Professional liability could arise from neglect or an act, omission, error, breach of duty, misstatement or misleading statement made by directors, officers or employees of a CUSO. "Even a seemingly small, inadvertent error or unintentional oversight can result in costly legal action against your credit union or CUSO," Hunt said.
Likewise, as CUSOs expand e-commerce activities and become responsible for safeguarding more confidential data, so does the risk of cyberattack, data breaches and viruses. Hunt said types of cyberexposures include:
- Privacy rights violations: Unauthorized disclosure of confidential information;
- Damages to a third party's data;
- Social media errors;
- Human errors; and
- First-party losses, such as public relations and security breach expenses.

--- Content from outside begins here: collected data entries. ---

(* ===== verification/SealEngine.v ===== *)
(** * The parameters of a chain and the seal engine
    (libwingcore/ChainOperationParams.h, ChainOperationParams.cpp,
    SealEngine.h, SealEngine.cpp, libethashseal/Ethash.cpp)

    The rules by which a transaction is accepted, and the precompiled contracts
    of a chain. *)
From S2P Require Import Prelude Instruction TransactionBase BlockHeader.

Module SealEngine.
Import Instruction TransactionBase BlockHeader.

(** [PrecompiledContract]: a pricer, an executor, and the first block *)
Record PrecompiledContract := mkPrecompiled {
  m_cost : bytes → Z;
  m_execute : bytes → bool * bytes;
  m_startingBlock : Z;
}.
(** The constructor with a base price and a price per word *)
Definition linear (base word : Z) (exec : bytes → bool * bytes) (start : Z) : PrecompiledContract :=
  mkPrecompiled (λ in_, base + (Z.of_nat (length in_) + 31) / 32 * word) exec start.

(** [sealEngineName]: the class of the seal engine *)
Inductive SealEngineName := NoProof | BasicAuthority | Ethash.

(** [ChainOperationParams] *)
Record ChainOperationParams := mkParams {
  sealEngineName : SealEngineName;
  m_blockReward : Z;
  maximumExtraDataSize : Z;
  accountStartNonce : Z;
  tieBreakingGas : bool;
  minGasLimit : Z;
  maxGasLimit : Z;
  gasLimitBoundDivisor : Z;
  homesteadForkBlock : Z;
  EIP150ForkBlock : Z;
  EIP158ForkBlock : Z;
  byzantiumForkBlock : Z;
  eWASMForkBlock : Z;
  constantinopleForkBlock : Z;
  daoHardforkBlock : Z;
  chainID : Z;
  networkID : Z;
  minimumDifficulty : Z;
  difficultyBoundDivisor : Z;
  durationLimit : Z;
  allowFutureBlocks : bool;
  precompiled : gmap Z PrecompiledContract;
}.
Definition c_infiniteBlockNumer : Z := 2 ^ 63 - 1.

(** [ChainOperationParams()] *)
Definition default_params : ChainOperationParams :=
  mkParams NoProof 0x4563918244F40000 1024 0 true 0x1388 0x7fffffffffffffff 0x0400
    c_infiniteBlockNumer c_infiniteBlockNumer c_infiniteBlockNumer c_infiniteBlockNumer
    c_infiniteBlockNumer c_infiniteBlockNumer c_infiniteBlockNumer 0 0 0x020000 0x0800 0x0d false ∅.

(** [scheduleForBlockNumber], [evmSchedule] *)
Definition scheduleForBlockNumber (p : ChainOperationParams) (blockNumber : Z) : EVMSchedule :=
  if constantinopleForkBlock p <=? blockNumber then ConstantinopleSchedule
  else if eWASMForkBlock p <=? blockNumber then EWASMSchedule
  else if byzantiumForkBlock p <=? blockNumber then ByzantiumSchedule
  else if EIP158ForkBlock p <=? blockNumber then EIP158Schedule
  else if EIP150ForkBlock p <=? blockNumber then EIP150Schedule
  else if homesteadForkBlock p <=? blockNumber then HomesteadSchedule
  else FrontierSchedule.
(** [blockReward] *)
Definition blockReward (p : ChainOperationParams) (s : EVMSchedule) : Z :=
  match blockRewardOverwrite s with Some r => r | None => m_blockReward p end.

Lemma schedule_ok p n : sched_ok (scheduleForBlockNumber p n).
Proof.
  apply schedules_ok. unfold scheduleForBlockNumber, schedules. repeat case_match; set_solver.
Qed.

(** [isPrecompiled], [costOfPrecompiled], [executePrecompiled]; [at] of an
    address that is not in the map throws. *)
Definition isPrecompiled (p : ChainOperationParams) (a number : Z) : bool :=
  match precompiled p !! a with Some c => m_startingBlock c <=? number | None => false end.

(** [ImportRequirements]: the two requirements on transactions *)
Definition TransactionBasic : Z := 8.
Definition TransactionSignatures : Z := 32.
Definition Everything : Z := 1 + (4 + 16) + (8 + 32) + 64 + 128.
Definition requires (ir r : Z) : bool := negb (Z.land ir r =? 0).

(** [SealEngineFace::verifyTransaction] *)
Definition verifyTransaction_face (p : ChainOperationParams) (ir : Z) (t : TransactionBase)
    (h : BlockHeader) (gasUsed : Z) : result TxError unit :=
  _ ← throw_if (requires ir TransactionSignatures && (m_number h <? EIP158ForkBlock p) &&
                isReplayProtected t) InvalidSignature;
  _ ← throw_if (requires ir TransactionSignatures && (m_number h <? constantinopleForkBlock p) &&
                hasZeroSignature t) InvalidSignature;
  _ ← throw_if (requires ir TransactionBasic && (constantinopleForkBlock p <=? m_number h) &&
                hasZeroSignature t &&
                (negb (m_value t =? 0) || negb (m_gasPrice t =? 0) || negb (m_nonce t =? 0)))
        InvalidZeroSignatureTransaction;
  _ ← (if (homesteadForkBlock p <=? m_number h) && requires ir TransactionSignatures &&
          hasSignature t then checkLowS t else Ok ());
  let schedule := scheduleForBlockNumber p (m_number h) in
  _ ← throw_if (requires ir TransactionBasic && (m_gas t <? baseGasRequired t schedule))
        OutOfGasIntrinsicError;
  throw_if (m_gasLimit h <? gasUsed + m_gas t) BlockGasLimitReached.

(** [Ethash::verifyTransaction] *)
Definition verifyTransaction_Ethash (p : ChainOperationParams) (ir : Z) (t : TransactionBase)
    (h : BlockHeader) (startGasUsed : Z) : result TxError unit :=
  _ ← verifyTransaction_face p ir t h startGasUsed;
  if requires ir TransactionSignatures then
    if EIP158ForkBlock p <=? m_number h then checkChainId (chainID p) t else checkChainId (-4) t
  else Ok ().

(** The virtual function [verifyTransaction] of the seal engine *)
Definition verifyTransaction (p : ChainOperationParams) (ir : Z) (t : TransactionBase)
    (h : BlockHeader) (startGasUsed : Z) : result TxError unit :=
  match sealEngineName p with
  | Ethash => verifyTransaction_Ethash p ir t h startGasUsed
  | NoProof | BasicAuthority => verifyTransaction_face p ir t h startGasUsed
  end.

End SealEngine.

Between 2009 and 2011, the financial services industry was the No. 1 targeted business sector with 37% of records exposed and an average cost per breach of $3.7 million, according to an October 2012 NetDiligence study of 137 cyberliability and data breach events.
"Data security breaches can occur from situations that your chief information officer has absolutely no control over, such as improper disposal of data, lost or stolen electronic assets or rogue employees," Hunt said. "One data breach could wipe out your CUSO, if you're not protected."
To avoid these exposures and related losses, CUSOs should ask themselves about their fee-based services, their potential risks, and steps to take to minimize them, Hunt said. They include examining processes and arrangements with third-party vendors.
Hunt advised CUSOs to obtain professional liability and cyber liability insurance coverage as part of their overall protection strategy.